REPUBLIKA.CO.ID, JAKARTA -- Mulai hari ini, Senin (15/6), seluruh kantor pemerintah, BUMN, dan swasta di Jabodetabek sudah membagi jam kerja karyawannya ke dalam dua shift. Pembagian shift kerja ini dimaksudkan untuk mengurai kepadatan pengguna transportasi umum yang biasanya menumpuk pada jam keberangkatan 05.30 hingga 06.30 pagi setiap harinya.
Kebijakan pembagian dua shift ini tertuang dalam surat edaran gugus tugas nomor 8 tahun 2020 tentang pengaturan jam kerja di wilayah Jabodetabek. Dengan adanya dua shift, artinya dalam setiap instansi ada dua gelombang jam masuk kerja.
Gelombang pertama adalah pekerja yang masuk pukul 07.00-07.30 WIB. Dengan asumsi bekerja selama 8 jam, pekerja yang sudah masuk pada jam tersebut diharapkan sudah bisa pulang pada pukul 15.00-15.30 WIB.
Untuk gelombang kedua, jam masuk kerja ditetapkan pukul 10.00-10.30 WIB. Dengan waktu kerja selama 8 jam, pekerja yang masuk lebih siang tersebut diharapkan sudah bisa pulang pukul 18.00-18.30 WIB.
Kebijakan ini berlaku untuk seluruh instansi pemerintah, BUMN, dan swasta. Artinya, ada jeda minimal 3 jam antar-shift nantinya. Dalam surat edaran juga disebutkan jumlah minimal pegawai yang bekerja dalam shift diatur secara proporsional mendekati perbandingan 50:50 untuk setiap shift.
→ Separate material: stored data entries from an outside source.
(** Bits of the array are read the same through the trailing probe count. *)
Lemma test_bit_app array s pos :
  0 ≤ pos < 8 * zlen array → test_bit (array ++ s) pos = test_bit array pos.
Proof.
  intros. unfold test_bit. rewrite app_nth1; [done|].
  unfold zlen in *. apply Nat2Z.inj_lt. word_solve.
Qed.

Lemma match_probes_app j bits h delta array s :
  0 < bits → bits = 8 * zlen array →
  match_probes j bits h delta (array ++ s) = match_probes j bits h delta array.
Proof.
  intros Hb Hz. revert h. induction j as [|j IH]; intros h; cbn [match_probes]; [done|].
  pose proof (Z.mod_pos_bound h bits Hb).
  rewrite test_bit_app by lia. by rewrite IH.
Qed.

(** ** The instance *)

(** The policies and key counts for which the size computation does not wrap
    to an empty array. *)
Definition bloom_dom (p : BloomFilterPolicy) (keys : list bytes) : Prop :=
  usize (zlen keys * bits_per_key_ p) + 7 < 2 ^ size_w.

#[export] Instance bloom_dom_dec p keys : Decision (bloom_dom p keys).
Proof. unfold bloom_dom. apply _. Defined.

(** "leveldb.BuiltinBloomFilter2" *)
Definition Bloom_Name : bytes := str "leveldb.BuiltinBloomFilter2".

Definition NewBloomFilterPolicy (char_signed : bool) (bits_per_key : Z) : FilterPolicy := {|
  FilterName := Bloom_Name;
  CreateFilter := Bloom_CreateFilter (mkBloomFilterPolicy bits_per_key);
  KeyMayMatch := Bloom_KeyMayMatch char_signed;
|}.

Lemma k_range bpk : 1 ≤ k_ (mkBloomFilterPolicy bpk) ≤ 30.
Proof. cbn. repeat case_decide; lia. Qed.

Lemma filter_bytes_pos p keys : bloom_dom p keys → 8 ≤ filter_bytes p (zlen keys).
Proof.
  unfold bloom_dom, filter_bytes. set (b := usize _).
  assert (in_w 32 b) by (apply wrap_range; lia).
  intros. case_decide; rewrite wrap_small; word_solve.
Qed.

Lemma char_val_small char_signed b : u8 b < 128 → char_val char_signed b = u8 b.
Proof. intros. unfold char_val. destruct char_signed; [|done]. by rewrite decide_True. Qed.

Lemma zget_last s b : zget (s ++ [b]) (zlen (s ++ [b]) - 1) = b.
Proof.
  unfold zget. rewrite app_nth2; unfold zlen; rewrite length_app; cbn [length]; [|lia].
  by replace (_ - _)%nat with 0%nat by lia.
Qed.

#[export] Instance NewBloomFilterPolicy_laws char_signed bpk :
  FilterPolicyLaws (NewBloomFilterPolicy char_signed bpk) (bloom_dom (mkBloomFilterPolicy bpk)).
Proof.
  split; cbn [CreateFilter KeyMayMatch NewBloomFilterPolicy]; [done|].
  intros keys key Hdom Hin. set (p := mkBloomFilterPolicy bpk) in *.
  pose proof (filter_bytes_pos p keys Hdom) as Hpos. pose proof (k_range bpk) as Hk.
  fold p in Hk. unfold Bloom_CreateFilter, Bloom_KeyMayMatch. cbn [app].
  set (nb := filter_bytes p (zlen keys)) in *.
  set (array := replicate (Z.to_nat nb) Byte.x00).
  assert (zlen array = nb) as Hlen by (apply zlen_replicate; lia).
  destruct (add_keys_spec (k_ p) (nb * 8) keys array) as (Hl & _ & Hmatch); [lia|lia|].
  set (a := fold_left _ keys array) in *.
  assert (zlen (a ++ [b8 (k_ p)]) = nb + 1) as Hz by zsolve.
  rewrite zget_last. rewrite decide_False by lia.
  rewrite char_val_small by (rewrite u8_b8_small; lia).
  rewrite u8_b8_small, wrap_small by word_solve. rewrite decide_False by lia.
  rewrite Hz. replace ((nb + 1 - 1) * 8) with (nb * 8) by lia.
  rewrite match_probes_app by lia. by apply Hmatch.
Qed.

Lemma zlen_add_probes j bits h delta array : zlen (add_probes j bits h delta array) = zlen array.
Proof. revert h array. induction j as [|j IH]; intros h array; [done|]. cbn. by rewrite IH, zlen_set_bit. Qed.

Lemma zlen_add_keys k bits keys array : zlen (fold_left (add_key k bits) keys array) = zlen array.
Proof.
  revert array. induction keys as [|key keys IH]; intros array; [done|]. cbn. rewrite IH. apply zlen_add_probes.
Qed.

(** A filter takes a number of bytes that is proportional to its keys. *)
Lemma zlen_Bloom_CreateFilter bpk keys :
  0 ≤ bpk → keys ≠ [] → zlen (Bloom_CreateFilter (mkBloomFilterPolicy bpk) keys []) ≤ (bpk + 10) * zlen keys.
Proof.
  intros Hb Hne. assert (1 ≤ zlen keys) as Hk by (destruct keys; [done|rewrite zlen_cons; zlen_facts; lia]).
  unfold Bloom_CreateFilter. cbn [app]. rewrite zlen_app, zlen_add_keys.
  assert (0 ≤ filter_bytes (mkBloomFilterPolicy bpk) (zlen keys) ≤ bpk * zlen keys + 9) as Hf.
  { unfold filter_bytes. change (bits_per_key_ _) with bpk.
    assert (0 ≤ usize (zlen keys * bpk) ≤ zlen keys * bpk) as Hu.
    { split; [apply wrap_range; lia|]. apply Z.mod_le; [nia|done]. }
    set (b := if decide _ then _ else _). assert (0 ≤ b ≤ zlen keys * bpk + 64) as Hb' by (unfold b; case_decide; lia).
    assert (0 ≤ usize (b + 7) ≤ b + 7) as Hu2.
    { split; [apply wrap_range; lia|]. apply Z.mod_le; [lia|done]. }
    clearbody b. Z.div_mod_to_equations. nia. }
  rewrite zlen_replicate by lia. change (zlen [_]) with 1. nia.
Qed.

(** C6: the Bloom filter has no false negatives, on either ABI: a key the
    filter was built from always matches it; and the filter is appended to the
    destination string as [filter_bytes] bytes of bits and the probe count. *)
Theorem Bloom_no_false_negative char_signed bpk keys dst :
  let p := mkBloomFilterPolicy bpk in
  bloom_dom p keys →
  ∃ f, Bloom_CreateFilter p keys dst = dst ++ f ∧ zlen f = filter_bytes p (zlen keys) + 1 ∧
    ∀ key, key ∈ keys → Bloom_KeyMayMatch char_signed key f = true.
Proof.
  intros p Hdom. exists (Bloom_CreateFilter p keys []).
  pose proof (NewBloomFilterPolicy_laws char_signed bpk) as HL.
  splits; [done| |].
  - pose proof (filter_bytes_pos p keys Hdom) as Hpos. unfold Bloom_CreateFilter.
    cbn [app]. rewrite zlen_app. change (zlen [_]) with 1. f_equal.
    rewrite <- (zlen_replicate (filter_bytes p (zlen keys)) Byte.x00) at 3 by lia.
    apply add_keys_spec; rewrite ?zlen_replicate by lia; lia.
  - intros key Hin. exact (CreateFilter_match (FilterPolicyLaws := HL) keys key Hdom Hin).
Qed.

Lemma Bloom_no_false_negative_witness :
  ∃ f, Bloom_CreateFilter (mkBloomFilterPolicy 10) [str "a"; str "level"] [] = [] ++ f ∧
    zlen f = 9 ∧
    ∀ key, key ∈ [str "a"; str "level"] → Bloom_KeyMayMatch true key f = true.
Proof.
  exact (Bloom_no_false_negative true 10 [str "a"; str "level"] [] ltac:(decide_now)).
Defined.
Juru Bicara Pemerintah untuk Penanganan Covid-19 Achmad Yurianto menjelaskan, padatnya pengguna transportasi umum pada jam-jam masuk kerja memang tak terhindarkan. Padahal, pemerintah sedang gencar mengampanyekan jaga jarak bagi masyarakat, termasuk pengguna moda transportasi.
"Data yang kita dapatkan untuk satu moda transportasi saja, KRL, kita melihat bahwa lebih dari 75 persen penumpang KRL adalah para pekerja, baik ASN, atau pegawai BUMN, atau swasta. Kalau diperhatikan, hampir 45 persen mereka bergerak bersama-sama di sekitar jam 5.30-6.30 pagi," kata Yurianto dalam keterangan pers, Ahad (14/6).
Menurut dia, keramaian yang terjadi di moda transportasi umum pada jam berangkat kerja pagi hari sangat berisiko menjadi media penularan Covid-19. Dengan membagi jam masuk kerja menjadi dua gelombang, diharapkan kepadatan masyarakat di moda transportasi umum bisa terurai. "Agar protokol kesehatan benar-benar bisa dijamin," kata Yuri.
Kendati ada pembagian jam masuk kerja, Yuri menegaskan bahwa perusahaan harus tetap memberikan kelonggaran bagi karyawannya yang berisiko tinggi untuk tetap melakukan work from home (WFH) atau bekerja dari rumah. Karyawan berisiko tinggi ini adalah mereka yang memiliki penyakit penyerta seperti tekanan darah tinggi, diabetes, penyakit paru-paru, hingga pegawai yang usianya sudah lanjut.
"Diharapkan bisa tetap bekerja dari rumah. Ini penting. Ini upaya yang harus kita lakukan agar penularan di sarana fasilitas umum bisa diatasi," katanya.